Supplied records START
(** * Feed.fm Javascript SDK: the session / player state machine

    A shallow embedding of [feed/session], [feed/player] and of the part of
    [feed/speaker] the player drives (all bundled in [src/speaker.js]),
    followed by the properties of the playback state machine.

    Conventions of the embedding.

    - The page is single threaded: every handler runs to completion.  A
      handler is a computation in the monad [JS]: it reads and writes the
      [World] (the session's [config], the player's [state], the speaker's
      [outstandingPlays]) and either returns or throws.  A JavaScript
      exception does not roll back the assignments made before it, so a
      thrown computation still yields a world.
    - Everything a handler hands to the outside is appended to the world's
      [trace]: events passed to [trigger], requests passed to [_signedAjax]
      (each carries the arguments bound into its [done]/[fail]
      continuation), timers given to [_.delay] / [_.defer] / [setTimeout],
      and commands to the audio engine.
    - What comes back from the outside is an [Input]: a response to a
      request, a timer firing, an audio engine callback, or a call of the
      public API.
    - JavaScript compares plays and ajax option objects by reference
      ([===]); a play and an ajax object therefore carry the identity of the
      object, and [===] compares identities.
    - Durations and positions are integral milliseconds ([Z]); an argument
      that may be [undefined] is an [option].
    - Request signing, clock synchronisation and the SoundManager internals
      are transport and are not modelled; a promise that is already resolved
      runs its [then] callback at once. *)

From Stdlib Require Import String ZArith List Bool Lia.
From Stdlib Require DecimalString DecimalZ DecimalPos.
Import ListNotations.

Local Open Scope string_scope.
Local Open Scope Z_scope.
Local Open Scope list_scope.

Set Implicit Arguments.

(** ** Data model *)

Definition ObjId := nat.

(** A play as delivered by [POST /play]; [play_obj] is the identity of the
    JavaScript object, [liked] is absent until the listener votes and
    [startPosition] is only set on a play restored by [unsuspend]. *)
Record Play := {
  play_obj : ObjId;
  play_id : string;
  audio_file_url : string;
  liked : option bool;
  startPosition : option Z
}.
(** X18.  In PapayaClient.ts, too, the listeners for the error event pile
    up: every request that is sent and answered, begun in a quiet and tidy
    state with a key of 32 and an IV of 16 octets, leaves the state quiet
    and the socket with one listener for errors more than it had; after
    any number of such exchanges the socket has as many more. *)
Theorem client_error_listeners_pile_up (l : list (JSValue * Buffer)) (st : State) :
  quiet st -> tidy st -> well_keyed_old (PapayaClient.encryption (this st)) ->
  quiet (run (exchanges l) st) /\
  listenerCount ev_error (run (exchanges l) st) = listenerCount ev_error st + length l /\
  length (promises (run (exchanges l) st)) = length (promises st) + 3 * length l.
Proof.
  revert st. induction l as [|[request c] l IH]; intros st Hq Ht Hk.
  - cbn [exchanges flat_map length]. rewrite client_run_nil.
    split; [exact Hq|]. split; lia.
  - change (exchanges ((request, c) :: l))
      with ([do_sendRequest request; outside written; outside (received c)] ++ exchanges l).
    rewrite client_run_app.
    destruct (client_one_exchange st request c Hq Ht Hk) as (Hq' & Ht' & Hthis & He & Hp).
    rewrite <- Hthis in Hk.
    destruct (IH _ Hq' Ht' Hk) as (Hq2 & He2 & Hp2).
    split; [exact Hq2|]. rewrite He2, Hp2, He, Hp. cbn [length]. split; lia.
Qed.

Lemma client_error_listeners_pile_up_witness :
  listenerCount ev_error
    (run (exchanges [(request_of (lit "get") (lit "/") [] (lit ""), []);
                     (request_of (lit "post") (lit "/") [] (lit "x"), [])])
       (sample_client []))
  = listenerCount ev_error (sample_client []) + 2.
Proof.
  apply (client_error_listeners_pile_up
           [(request_of (lit "get") (lit "/") [] (lit ""), []);
            (request_of (lit "post") (lit "/") [] (lit "x"), [])]
           (sample_client [])
           (proj1 (client_constructor_quiet _ _ _ _ _))
           (proj2 (client_constructor_quiet _ _ _ _ _))).
  split; [reflexivity|]. split; reflexivity.
Defined.




End PNPClientLoop_steps.

(** ** Computations *)

(** A call returns, dereferences NULL, or is still retrying a per-CPU read
    when its step budget is spent. *)
Inductive result (A : Type) : Type :=
  | Ret (a : A)
  | Oops
  | Spin.

Arguments Ret {A} a.
Arguments Oops {A}.
Arguments Spin {A}.

Definition M (A : Type) : Type := kstate -> result (A * kstate).

Definition ret {A : Type} (a : A) : M A := fun st => Ret (a, st).

Definition bind {A B : Type} (c : M A) (k : A -> M B) : M B :=
  fun st =>
    match c st with
    | Ret (a, st') => k a st'
    | Oops => Oops
    | Spin => Spin
    end.

Declare Scope kernel_scope.
Delimit Scope kernel_scope with kernel.
Notation "x <- c ;; k" := (bind c (fun x => k))
  (at level 100, c at next level, right associativity) : kernel_scope.
Notation "c ;;; k" := (bind c (fun _ => k))
  (at level 100, right associativity) : kernel_scope.
Local Open Scope kernel_scope.

Definition oops {A : Type} : M A := fun _ => Oops.

Definition emit (e : event) : M unit :=
  fun st => Ret (tt, {| zram_devices := zram_devices st; trace := e :: trace st |}).

(** A [struct zram *]: NULL or the address of [zram_devices[i]]. *)
Definition zram_ptr : Type := option nat.

(** Reading through a descriptor pointer. *)
Definition deref (p : zram_ptr) : M zram :=
  fun st =>
    match p with
    | Some i =>
        match zram_devices st !! i with
        | Some z => Ret (z, st)
        | None => Oops
        end
    | None => Oops
    end.

(** Writing through a descriptor pointer. *)
Definition update (p : zram_ptr) (f : zram -> zram) : M unit :=
  fun st =>
    match p with
    | Some i =>
        match zram_devices st !! i with
        | Some z =>
            Ret (tt, {| zram_devices := <[i := f z]> (zram_devices st);
                        trace := trace st |})
        | None => Oops
        end
    | None => Oops
    end.

(** ** Collaborators declared outside this file *)

(** [errno] values of [asm-generic/errno-base.h]. *)
Definition EBUSY : Z := 16.
Definition EINVAL : Z := 22.
Definition main : M Z :=
  (* Check we're in the right directory *)
  found <- path_exists (Path (u "pyproject.toml")) ;;
  if negb found
  then
    print (cross ++ u " Error: pyproject.toml not found!") ;;
    print (u "Please run this script from the template root directory.") ;;
    ret 1%Z
  else
    (* Get user input *)
    answers <- get_user_input ;;
    let '(package_name, project_name, author_name, author_email) := answers in
    print [] ;;
    print rule ;;
    print (u "Configuration Summary:") ;;
    print rule ;;
    print (u "Package name: " ++ package_name) ;;
    print (u "Project name: " ++ project_name) ;;
    print (u "Author: " ++ author_name ++ u " <" ++ author_email ++ u ">") ;;
    print rule ;;
    print [] ;;
    line <- input (u "Proceed with these settings? [Y/n]: ") ;;
    let response := lower (strip line) in
    if str_in response [u "n"; u "no"]
    then (print (u "Aborted.") ;; ret 0%Z)
    else initialize package_name project_name author_name author_email.

(** The [if __name__ == "__main__"] block: the exit status of the process. *)
Definition run_script (w : world) : Z * world :=
  match main w with
  | (Ret code, w') => (code, w')
  | (Raise KeyboardInterrupt, w') =>
      (1%Z, snd (print ([newline; newline] ++ u "Aborted by user.") w'))
  | (Raise (Exception e), w') =>
      (1%Z, snd (print ([newline] ++ cross ++ u " Unexpected error: " ++ e) w'))
  end.

(** ** A template checkout, for the examples *)

Definition pyproject_text : str :=
  u "[project]" ++ [newline]
  ++ u "name = " ++ quoted (u "template-package") ++ [newline]
  ++ u "description = " ++ quoted (u "A Python template for GenAI apps") ++ [newline]
  ++ u "authors = [{ name = " ++ quoted (u "Your Name")
  ++ u ", email = " ++ quoted (u "your.email@example.com") ++ u " }]" ++ [newline].

Definition template_fs : gmap path node :=
  list_to_map
    [ ([u "pyproject.toml"], File pyproject_text);
      ([u "src"], Dir);
      ([u "src"; u "template_package"], Dir);
      ([u "src"; u "template_package"; u "__init__.py"], File (u "# template"));
      ([u ".git"], Dir);
      ([u ".git"; u "HEAD"], File (u "ref: refs/heads/main"));
      ([u "init_template.py"], File (u "#!/usr/bin/env python3")) ].

(** [pyproject_text] with its four fields rewritten. *)
Definition edited_text (project_name author_name author_email : str) : str :=
  u "[project]" ++ [newline]
  ++ u "name = " ++ quoted project_name ++ [newline]
  ++ u "description = " ++ quoted (project_name ++ u " - A GenAI application")
  ++ [newline]
  ++ u "authors = [{ name = " ++ quoted author_name
  ++ u ", email = " ++ quoted author_email ++ u " }]" ++ [newline].

Definition no_faults : syscall -> option str := fun _ => None.

Definition git_fails : syscall -> option str :=
  fun c => match c with
           | SysGitInit => Some (u "[Errno 2] No such file or directory: 'git'")
           | _ => None
           end.


(** An environment in which every operation on the disk fails. *)
Definition all_fail : syscall -> option str :=
  fun _ => Some (u "[Errno 13] Permission denied").

(** What [git init] writes in the examples. *)
Definition git_skeleton : gmap path node :=
  list_to_map
    [ ([u "HEAD"], File (u "ref: refs/heads/master" ++ [newline]));
      ([u "config"], File (u "[core]" ++ [newline]));
      ([u "objects"], Dir);
      ([u "refs"], Dir);
      ([u "refs"; u "heads"], Dir) ].

(** The checkout with the given lines waiting on standard input. *)
Definition checkout (lines : list str) (f : syscall -> option str) : world :=
  World template_fs (List.map Line lines) [] f [u "init_template.py"] git_skeleton.

(** [say line w]: the world [w] after [line] has been printed; nothing
    but standard output differs. *)
Definition say (line : str) (w : world) : world := with_stdout (stdout w ++ [line]) w.

(** The world in which [main] starts its four steps: [wa] is the world
    after [get_user_input], [rest] what is left on standard input once
    the confirmation has been read. *)
Definition confirmed
    (package_name project_name author_name author_email : str)
    (rest : list event) (wa : world) : world :=
  let summary :=
    [ []; rule; u "Configuration Summary:"; rule;
      u "Package name: " ++ package_name;
      u "Project name: " ++ project_name;
      u "Author: " ++ author_name ++ u " <" ++ author_email ++ u ">";
      rule; [];
      u "Proceed with these settings? [Y/n]: " ] in
  with_stdin rest (fold_left (fun w line => say line w) summary wa).

Definition says_no (line : str) : bool :=
  str_in (lower (strip line)) [u "n"; u "no"].

Definition says_yes (line : str) : bool :=
  str_in (lower (strip line)) [u "y"; u "yes"].

Definition git_warning (e : str) : str :=
  warning ++ u "  Warning: Git reinitialization failed: " ++ e.

Definition errors_report : str := cross ++ u " Initialization completed with errors".

(** The checkout of a linked worktree: [.git] is a regular file. *)
Definition git_file_fs : gmap path node :=
  <[ [u ".git"] := File (u "gitdir: ../main/.git/worktrees/template") ]>
    (delete [u ".git"; u "HEAD"] template_fs).

(** [has_prefix p s]: [s.startswith(p)] *)
Fixpoint has_prefix (p s : str) : bool :=
  match p, s with
  | [], _ => true
  | x :: p', y :: s' => (x =? y) && has_prefix p' s'
  | _ :: _, [] => false
  end.

(** ** Vocabulary of the statements *)

(** Two worlds with the same disk: the file system, the fault oracle
    and the script location agree; only the terminal may differ. *)
Definition same_disk (w w' : world) : Prop :=
  fs w' = fs w /\ fault w' = fault w /\ script w' = script w.

(** A computation is terminal-only when it touches nothing but
    standard input and output. *)
Definition terminal_only {A : Type} (m : M A) : Prop :=
  forall w, same_disk w (snd (m w)).

(** A replacement text without a backslash. *)
Definition plain (repl : str) : Prop := Forall (fun c => c <> backslash) repl.

(** [no_match_in ic p s]: the pattern matches at no position of [s]. *)
Definition no_match_in (ic : bool) (p : pattern) (s : str) : Prop :=
  forall pre post, s = pre ++ post -> match_here ic p post = None.

(** [skip ok s]: [s] without its leading [ok] characters. *)
Fixpoint skip (ok : N -> bool) (s : str) : str :=
  match s with
  | c :: s' => if ok c then skip ok s' else s
  | [] => []
  end.

(** Strings of code points below 256, where the tables are exact. *)
Definition latin1 (s : str) : Prop := Forall (fun c => c < 256) s.

(** A word character that lowercasing leaves alone. *)
Definition lower_word (c : N) : bool := is_word c && str_eqb (Unicode.lower c) [c].

Definition snake_separators : atom := Set_ false [CChar hyphen; CSpace].
Definition kebab_separators : atom := Set_ false [CChar underscore; CSpace].

(** The characters of a finished name: [to_snake_case] and
    [to_kebab_case] leave strings of them unchanged. *)
Definition snake_char (c : N) : bool :=
  lower_word c && negb (atom_matches false snake_separators c).
Definition kebab_char (c : N) : bool :=
  (lower_word c || (c =? hyphen)) && negb (atom_matches false kebab_separators c).
(* ===== verification/Iqueue.v ===== *)
(** * The intrusive queue of KCP

    [kcp/ikcp.h] links the segments of a control block in circular doubly
    linked lists through macros that store into [next] and [prev] fields.  The
    memory is a map from addresses to nodes; a load or store at an address
    outside it ends the process.  A representation predicate relates a queue
    head to the list of its nodes; with it every macro is an operation on
    lists, which is how the other files of the development treat [snd_queue],
    [snd_buf], [rcv_queue] and [rcv_buf]. *)

From S2P Require Import Prelude.

Open Scope outcome_scope.

Record IQUEUEHEAD := { next : Z; prev : Z }.

Abbreviation heap := (gmap Z IQUEUEHEAD).

(** ** Loads and stores *)

Definition load_next (m : heap) (p : Z) : outcome Z :=
  match m !! p with Some n => Ok (next n) | None => Crash NullDeref end.
Definition load_prev (m : heap) (p : Z) : outcome Z :=
  match m !! p with Some n => Ok (prev n) | None => Crash NullDeref end.
Definition store_next (m : heap) (p v : Z) : outcome heap :=
  match m !! p with
  | Some n => Ok (<[p := {| next := v; prev := prev n |}]> m)
  | None => Crash NullDeref
  end.
Definition store_prev (m : heap) (p v : Z) : outcome heap :=
  match m !! p with
  | Some n => Ok (<[p := {| next := next n; prev := v |}]> m)
  | None => Crash NullDeref
  end.

(** ** The macros *)

Definition IQUEUE_INIT (m : heap) (ptr : Z) : outcome heap :=
  let* m := store_next m ptr ptr in
  store_prev m ptr ptr.

(** The object that holds the node at [ptr] at the given offset. *)
Definition IQUEUE_ENTRY (ptr offset : Z) : Z := ptr - offset.

Definition IQUEUE_ADD (m : heap) (node head : Z) : outcome heap :=
  let* m := store_prev m node head in
  let* n := load_next m head in
  let* m := store_next m node n in
  let* n := load_next m head in
  let* m := store_prev m n node in
  store_next m head node.

Definition IQUEUE_ADD_TAIL (m : heap) (node head : Z) : outcome heap :=
  let* p := load_prev m head in
  let* m := store_prev m node p in
  let* m := store_next m node head in
  let* p := load_prev m head in
  let* m := store_next m p node in
  store_prev m head node.

Definition IQUEUE_DEL_BETWEEN (m : heap) (p n : Z) : outcome heap :=
  let* m := store_prev m n p in
  store_next m p n.

Definition IQUEUE_DEL (m : heap) (entry : Z) : outcome heap :=
  let* n := load_next m entry in
  let* p := load_prev m entry in
  let* m := store_prev m n p in
  let* p := load_prev m entry in
  let* n := load_next m entry in
  let* m := store_next m p n in
  let* m := store_next m entry 0 in
  store_prev m entry 0.

Definition IQUEUE_DEL_INIT (m : heap) (entry : Z) : outcome heap :=
  let* m := IQUEUE_DEL m entry in
  IQUEUE_INIT m entry.

Definition IQUEUE_IS_EMPTY (m : heap) (entry : Z) : outcome bool :=
  let* n := load_next m entry in Ok (entry =? n).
Supplied records END
▸ **The task**: In the data above, retype exactly and only the lines between the one holding "(at level 100, c" and the one holding "(** A [struct", inclusive.

▸ **Answer**:
  (at level 100, c at next level, right associativity) : kernel_scope.
Notation "c ;;; k" := (bind c (fun _ => k))
  (at level 100, right associativity) : kernel_scope.
Local Open Scope kernel_scope.

Definition oops {A : Type} : M A := fun _ => Oops.

Definition emit (e : event) : M unit :=
  fun st => Ret (tt, {| zram_devices := zram_devices st; trace := e :: trace st |}).

(** A [struct zram *]: NULL or the address of [zram_devices[i]]. *)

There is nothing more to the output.